Single by Nitty Gritty Dirt Band

from the album Uncle Charlie & His Dog Teddy
- B-side: "Travelin' Mood"
- Released: April 12, 1971
- Genre: Rock
- Length: 2:39
- Label: Liberty
- Songwriter: Kenny Loggins
- Producer: William McEuen

Nitty Gritty Dirt Band singles chronology
| "Mr. Bojangles" (1970) | "House at Pooh Corner" (1971) | "Some of Shelly's Blues" (1971) |

= House at Pooh Corner (song) =

1971 single by Nitty Gritty Dirt Band

"House at Pooh Corner" is a song written by Kenny Loggins, based on the children's book of the same name. It was first performed by the Nitty Gritty Dirt Band on their 1970 album Uncle Charlie & His Dog Teddy.

==Background==
It is told from the perspective of both Winnie-the-Pooh and Christopher Robin, and serves as an allegory for loss of innocence and nostalgia for childhood. Loggins was a 17-year-old senior in high school when he wrote the song.

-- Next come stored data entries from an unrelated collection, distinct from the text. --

Definition getFleetDetails (args : GetFleetDetailsRequest)
  : Run event (list textBlock) :=
  match fleet_name args with
  | None =>
      done [plainBlock
              "Error: 'fleetName' parameter is required for fleet details search"]
  | Some fleetName =>
      if fleetName =? "" then
        done [plainBlock
                "Error: 'fleetName' parameter is required for fleet details search"]
      else if negb configured then
        done [plainBlock "Error: Typesense credentials not configured."]
      else
        recover
          (let searchParameters :=
             {| q := fleetName; query_by := "name"; per_page := 1;
                include_fields := "imo,name"; prefix := false;
                num_typos := 2 |} in
           _ <- note (NewClient (host config) (port config)
                        (protocol config) (apiKey config)) ;;
           _ <- note (Search "fleet-details" searchParameters) ;;
           match backend "fleet-details" searchParameters with
           | Throws e => raise e
           | Returns raw =>
               let hits := match hits raw with Some hs => hs | None => [] end in
               match hits with
               | [] =>
                   done [plainBlock
                           ("No fleet found named '" ++ fleetName ++ "'.")]
               | first :: _ =>
                   let doc := document first in
                   let results :=
                     [("fleetName", property doc "name");
                      ("imo", property doc "imo")] in
                   done [{| blockText := stringify results;
                            blockTitle :=
                              Some ("Fleet details for '" ++ fleetName
                                    ++ "'");
                            blockFormat := Some "json" |}]
               end
           end)
          (fun error =>
             done [plainBlock
                     ("Error querying fleet details: "
                      ++ toText inexactText (failureMessage error))])
  end.

End Tool.

End Fleet.

Module Parse.

(** [ParseDocumentLinkRequest]; [None] is a missing field. *)
Record ParseDocumentLinkRequest : Type := Request {
  document_link : option string;
  parsing_instruction : option string
}.

(** One call of [parseToDocumentLink], with the link and the parsing
    instruction it is given. *)
Inductive event : Type :=
| ParseToDocumentLink (documentLink : string)
    (parsingInstruction : option string).

(** What the helper answers: the pair [success, markdown], where a
    markdown of [None] is a falsy one that is not a string, or an error. *)
Inductive reply : Type :=
| Returns (success : bool) (markdown : option string)
| Throws (e : failure).

Section Tool.

Local Open Scope run_scope.

Variable inexactText : Z -> string.
Variable parseToDocumentLink : string -> option string -> reply.

Definition parseDocumentLink (args : ParseDocumentLinkRequest)
  : Run event (list textBlock) :=
  match document_link args with
  | None => done [plainBlock "Error: document_link is required"]
  | Some documentLink =>
      if documentLink =? "" then
        done [plainBlock "Error: document_link is required"]
      else
        recover
          (_ <- note (ParseToDocumentLink documentLink
                        (parsing_instruction args)) ;;
           match parseToDocumentLink documentLink
                   (parsing_instruction args) with
           | Throws e => raise e
           | Returns success markdown =>
               let text := match markdown with Some m => m | None => "" end in
               if negb success || (text =? "") then
                 done [{| blockText := "Failed to parse document from URL: "
                                       ++ documentLink;
                          blockTitle := Some "Document Parsing Error";
                          blockFormat := None |}]
               else
                 done [{| blockText := text;
                          blockTitle := Some ("Parsed document from "
                                              ++ documentLink);
                          blockFormat := Some "markdown" |}]
           end)
          (fun error =>
             let msg :=
               if truthy (failureMessage error)
               then toText inexactText (failureMessage error)
               else failureString error in
             if contains "API_KEY is required" msg
                || contains "LLAMAINDEX_API_KEY is required" msg
             then
               done [{| blockText := "API configuration error: " ++ msg;
                        blockTitle := Some "API Configuration Error";
                        blockFormat := None |}]
             else
               done [{| blockText := "Error parsing document: " ++ msg;
                        blockTitle := Some "Document Parsing Error";
                        blockFormat := None |}])
  end.

End Tool.

End Parse.

(* ------------------------------------------------------------------ *)
(** *** Sample data for the messaging, fleet and document tools *)

Module Samples.

Definition whatsapp : WhatsApp.whatsappConfig :=
  {| WhatsApp.url := "https://wa.example.org"; WhatsApp.token := "secret" |}.

Definition noWhatsapp : WhatsApp.whatsappConfig :=
  {| WhatsApp.url := ""; WhatsApp.token := "secret" |}.

Definition extname (p : string) : string :=
  if p =? "page.HTML" then ".HTML"
  else if p =? "photo.png" then ".png" else "".

Definition mimeLookup (p : string) : option string :=
  if p =? "photo.png" then Some "image/png"
  else if p =? "page.pdf" then Some "application/pdf" else None.

Definition readFile (p : string) : failure + string :=
  if p =? "page.HTML" then inr "<p>Hello <b>crew</b></p>"
  else inl (newError "ENOENT").

Definition streamError (p : string) : option failure := None.
(** * OpenChessMate: the web asset compiler and its route matcher

    A shallow embedding of [src/web/build/generate_pages.py] (the
    PlatformIO pre-build script that turns the minified web assets into
    [web_pages.h], [web_pages.cpp] and [page_router.cpp]) and of the C++
    function [findPage] that the script emits, with the properties of
    the specification stated and settled over them.

    Conventions of the model.
    - A Python [str] and a C string are a [string]; a character is one
      [ascii] code.  A file name is taken byte-wise, as the UTF-8 form
      of its text: searching, replacing and comparing act on it as they
      act on the text.  [str.upper()] follows the Unicode character
      database: on ASCII text it maps the letters a-z, on any other
      text it is an interface ([PyStr.Unicode]).  (The console lines
      of [master_emulator.py] are texts of characters below U+0100,
      one code each.)
    - A Python [bytes] is a [list byte].
    - The directory [src/web/build] is a list of entries in the order
      [iterdir()] happens to yield them; paths are POSIX paths, compared
      by name, code by code.
    - [time.time()] is an oracle: the n-th reading of a run is
      [clock n].
    - The [gzip] module is the one of CPython 3.11; zlib's raw deflate
      codec is an interface ([Zlib]), and the model fixes the gzip
      container around it, byte for byte.

    Beside them, the other scripts of the repository:
    [src/web/build/minify.py], which fills [src/web/build] (the shell
    and the minifiers behind it are an interface, [Minify.Shell]);
    [ui_slave/src/pieces/convert_v8.py], which turns the PNG of a chess
    piece into an LVGL array (an image is its size and its RGBA
    pixels, as PIL hands them over); and the console commands of
    [ui_slave/sim/master_emulator.py]. *)

From Stdlib Require Import NArith ZArith Ascii String DecimalString DecimalNat.
From Stdlib.Strings Require Import Byte.
From stdpp Require Import base tactics option list strings gmap sorting.

Local Open Scope string_scope.
Local Open Scope list_scope.

(** ** Python's built-in string operations *)

Module PyStr.

(** [s.startswith(p)] *)
Definition startswith (p s : string) : bool := String.prefix p s.

(** [sub in s] *)
Fixpoint contains (sub s : string) : bool :=
  startswith sub s ||
  match s with
  | EmptyString => false
  | String _ s' => contains sub s'
  end.

(** [s.replace(old, new)] for a non-empty [old]: the occurrences are
    taken left to right and do not overlap; [skip] counts the
    characters of the occurrence just replaced that are still to be
    passed over. *)
Fixpoint replace_go (old new : string) (skip : nat) (s : string) : string :=
  match s with
  | EmptyString => EmptyString
  | String c s' =>
      match skip with
      | S k => replace_go old new k s'
      | O =>
          if startswith old s
          then new +:+ replace_go old new (String.length old - 1) s'
          else String c (replace_go old new 0 s')
      end
  end.

(** [s.replace("", new)] puts [new] before every character and at the
    end. *)
Fixpoint replace_empty (new s : string) : string :=
  match s with
  | EmptyString => new
  | String c s' => new +:+ String c (replace_empty new s')
  end.

Definition replace (old new s : string) : string :=
  match old with
  | EmptyString => replace_empty new s
  | _ => replace_go old new 0 s
  end.

Definition is_ascii_lower (c : ascii) : bool :=
  ((97 <=? N_of_ascii c) && (N_of_ascii c <=? 122))%N.

Definition is_ascii_upper (c : ascii) : bool :=
  ((65 <=? N_of_ascii c) && (N_of_ascii c <=? 90))%N.

Definition upper_char (c : ascii) : ascii :=
  if is_ascii_lower c then ascii_of_N (N_of_ascii c - 32) else c.

Definition lower_char (c : ascii) : ascii :=
  if is_ascii_upper c then ascii_of_N (N_of_ascii c + 32) else c.

Fixpoint map_chars (f : ascii -> ascii) (s : string) : string :=
  match s with
  | EmptyString => EmptyString
  | String c s' => String (f c) (map_chars f s')
  end.

(** [s.isascii()] *)
Fixpoint isascii (s : string) : bool :=
  match s with
  | EmptyString => true
  | String c s' => (N_of_ascii c <? 128)%N && isascii s'
  end.

(** The case mappings of Python follow the Unicode character database.
    On a text of ASCII characters [s.upper()] maps the letters a-z and
    nothing else; for any other text (where one character may become
    two, as the sharp s, or change in no way ASCII can tell) the
    database enters as an interface: the text in, its upper-cased form
    out, both in UTF-8. *)
Class Unicode := {
  upper_beyond_ascii : string -> string;
}.

(** [s.upper()] *)
Definition upper {uc : Unicode} (s : string) : string :=
  if isascii s then map_chars upper_char s else upper_beyond_ascii s.

(** [s.lower()], as it acts on ASCII text; it is applied to suffixes
    only, to look them up among [.html], [.css] and [.js]. *)
Definition lower : string -> string := map_chars lower_char.

(** A database in which no character beyond ASCII has an upper-case
    form of its own.  It stands in for Unicode where a concrete
    database is wanted. *)
Definition caseless : Unicode := {| upper_beyond_ascii := fun s => s |}.

(** [s.rfind(c)] for a one-character needle: the highest index, or -1. *)
Fixpoint rfind_go (c : ascii) (s : string) (i : Z) (last : Z) : Z :=
  match s with
  | EmptyString => last
  | String d s' => rfind_go c s' (i + 1) (if Ascii.eqb d c then i else last)
  end.

Definition rfind (c : ascii) (s : string) : Z := rfind_go c s 0 (-1).

(** [s[i:]] for [0 <= i] *)
Fixpoint slice_from (i : nat) (s : string) : string :=
  match i, s with
  | O, _ => s
  | S k, EmptyString => EmptyString
  | S k, String _ s' => slice_from k s'
  end.

(** [str(n)] and the [{n}] of an f-string, for a non-negative integer *)
Definition str_of_nat (n : nat) : string :=
  NilEmpty.string_of_uint (Nat.to_uint n).

(** [str(b).lower()] of a [bool] *)
Definition str_of_bool_lower (b : bool) : string :=
  lower (if b then "True" else "False").

Definition hex_digit (n : N) : ascii :=
  if (n <? 10)%N then ascii_of_N (48 + n) else ascii_of_N (87 + n).

(** [f"{b:02x}"] for a byte *)
Definition format_02x (b : byte) : string :=
  String (hex_digit (Byte.to_N b / 16))
    (String (hex_digit (Byte.to_N b mod 16)) EmptyString).

End PyStr.

(** ** pathlib *)

Module Pathlib.

(** [PurePath.suffix]: the last suffix of the name, with its period;
    empty when the only period leads or ends the name. *)
Definition suffix (name : string) : string :=
  let i := PyStr.rfind "."%char name in
  if ((0 <? i) && (i <? Z.of_nat (String.length name) - 1))%Z
  then PyStr.slice_from (Z.to_nat i) name
  else EmptyString.

End Pathlib.

(** ** zlib and gzip *)

(** What [decompressobj(wbits=-15).decompress(data)] leaves behind: the
    stream ended ([eof]) after [consumed] bytes of [data] (the rest is
    [unused_data]) and decoded to [out]; or the data ran out before the
    end of the stream; or the data is not a deflate stream. *)
Inductive inflate_result :=
| InflateEof (out : list byte) (consumed : nat)
| InflateMore
| InflateError.

(** The raw deflate codec of zlib, as the gzip module uses it. *)
Class Zlib := {
  (** [zlib.compress(data, level=level, wbits=-15)] *)
  raw_deflate : Z -> list byte -> list byte;
  (** [zlib.decompressobj(wbits=-15)] fed [data] once *)
  raw_inflate : list byte -> inflate_result;
}.
(** C10 (amended): for an integer [maxIter] the outer loop makes at most
    [max(0, maxIter - 1)] passes, the indices of which run from [1] to
    [maxIter - 1]; with an integer [maxIter <= 1], and with any number
    [maxIter <= 1], the call makes no pass and no line search, does not
    evaluate [f] and returns the clamped copy of [x0], the only point it
    records. *)
Theorem outer_loop_budget :
  fst (minimizePowell_passes lineMin f x0 options) = run /\
  (Z.of_nat (snd (minimizePowell_passes lineMin f x0 options))
   <= Z.max 0 (maxIter_ options - 1))%Z /\
  (forall c iter u p ui tmin,
      In (Search c iter u p ui tmin) (snd run) ->
      (1 <= iter <= maxIter_ options - 1)%Z) /\
  ((maxIter_ options <= 1)%Z ->
   minimizePowell_passes lineMin f x0 options
   = (Returned (Some start), [Point start], 0%nat)) /\
  (forall (m : float) (fuel : nat), (m <=? 1) = true ->
     minimizePowell_with lineMin f x0 options (number_budget m) fuel
     = (Returned (Some start), [Point start], 0%nat)).
Proof.
  assert (Hrun : fst (minimizePowell_passes lineMin f x0 options) = run).
  { unfold minimizePowell_passes, minimizePowell_with, minimizePowell.
    rewrite <- (loop_with_integer_budget (Z.to_nat (maxIter_ options)) 0 start
                  (basis x0) 0).
    now destruct (loop_with lineMin f x0 options
                    (integer_budget (maxIter_ options))
                    (Z.to_nat (maxIter_ options)) 0 start (basis x0) 0)
      as [[o tr] k]. }
  split; [exact Hrun|]. split; [|split; [|split]].
  - pose proof (loop_with_passes (Z.to_nat (maxIter_ options)) 0 start
                  (basis x0) 0 ltac:(lia)) as H.
    unfold minimizePowell_passes, minimizePowell_with.
    destruct (loop_with lineMin f x0 options
                (integer_budget (maxIter_ options))
                (Z.to_nat (maxIter_ options)) 0 start (basis x0) 0)
      as [[o tr] k].
    cbn [snd] in *. lia.
  - intros c iter u p ui tmin Hin.
    set (Q := fun e => match e with
                       | Search _ it _ _ _ _ => (1 <= it <= maxIter_ options - 1)%Z
                       | _ => True end).
    assert (HQ : Forall Q (snd run)).
    { rewrite run_unfold. cbn [snd]. constructor; [exact I|].
      apply (loop_events lineMin f x0 options (fun _ _ => True)); [|lia|exact I].
      intros it q v perr Hit _. split; [|auto].
      eapply Forall_impl; [|apply body_events].
      intros [q'|[] it' u' q' ui' t'|]; cbn; auto; intros [-> _]; lia. }
    rewrite Forall_forall in HQ. exact (HQ _ Hin).
  - intros Hm. unfold minimizePowell_passes, minimizePowell_with.
    destruct (Z.to_nat (maxIter_ options)); cbn [loop_with];
      unfold integer_budget;
      replace (0 + 1 <? maxIter_ options)%Z with false
        by (symmetry; apply Z.ltb_ge; lia);
      reflexivity.
  - intros m fuel Hm. unfold minimizePowell_with.
    assert (Ht : number_budget m (0 + 1) = false)
      by (apply (leb_not_ltb m 1 Hm)).
    destruct fuel; cbn [loop_with]; rewrite Ht; reflexivity.
Qed.

End PowellClaims.

(** * The iteration indices along a run *)

Lemma iteration_indices_app (tr1 tr2 : list event) :
  iteration_indices (tr1 ++ tr2) = iteration_indices tr1 ++ iteration_indices tr2.
Proof.
  induction tr1 as [|[q| |] tr1 IH]; cbn; rewrite ?IH; reflexivity.
Qed.

Lemma StronglySorted_constant_then (i : Z) (l1 l2 : list Z) :
  Forall (eq i) l1 -> Forall (fun j => (i < j)%Z) l2 ->
  StronglySorted Z.le l2 -> StronglySorted Z.le (l1 ++ l2).
Proof.
  intros H1 H2 HS. induction l1 as [|a l1 IH]; cbn; [exact HS|].
  apply Forall_cons_iff in H1. destruct H1 as [<- H1].
  constructor; [exact (IH H1)|]. apply Forall_app. split.
  - eapply Forall_impl; [|exact H1]. intros j <-. apply Z.le_refl.
  - eapply Forall_impl; [|exact H2]. intros j Hj. now apply Z.lt_le_incl.
Qed.

Section IterationIndices.

Variable lineMin : (float -> float) -> option MinimizeOptions -> option float.
Variable f : vec -> float.
Variable x0 : vec.
Variable options : option PowellOptions.

Lemma body_indices (iter : Z) (p : vec) (u : list vec) (perr : float) :
  Forall (eq iter)
         (iteration_indices (snd (body lineMin f x0 options iter p u perr))).
Proof.
  destruct (body_events lineMin f x0 options iter p u perr) as [H _].
  induction H as [|[q|[] it u' q ui t|it r q fq] tr He _ IH]; cbn; auto;
    constructor; auto; cbn in He; intuition congruence.
Qed.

Originally Disney would not allow Loggins to record the song, claiming copyright infringement. Through industry connections, Loggins arranged a meeting with Cardon Walker who was the then-executive VP of the Walt Disney Corporation; Loggins later sang the song at Walker's home in Glendale, prompting Disney to release the copyright.

===Reception===

| Chart (1971) | Peak position |
|---|---|
| Canadian RPM Top Singles | 30 |
| New Zealand (Listener) | 13 |
| U.S. Billboard Hot 100 | 53 |
| US Cash Box Top 100 | 38 |

==Loggins & Messina version==

The song was later recorded by Loggins and Messina themselves on their debut album Sittin' In, released in November 1971, 6 months after the single release of the Nitty Gritty Dirt Band version.

===Personnel===
- Kenny Loggins - lead vocals, classical acoustic guitar
- Jim Messina - harmony vocals, acoustic guitar
- Jon Clarke - oboe
- Al Garth - recorder
- Larry Sims - bass, backing vocals
- Merel Bregante - drums, backing vocals
- Michael Omartian - Moog synthesizer, Hammond organ, piano
- Milt Holland - shakers, temple blocks, congas, cabasa, gong

==Other notable versions==
- In 1994, Loggins re-recorded the song (with an additional verse) under the title "Return to Pooh Corner", a duet with Amy Grant, featuring backing vocals from Grant's then-husband, Gary Chapman. It appears on Loggins’ album of the same title.

==Samples==
- The Loggins and Messina version was sampled in Daft Punk's 2003 hit "Face to Face".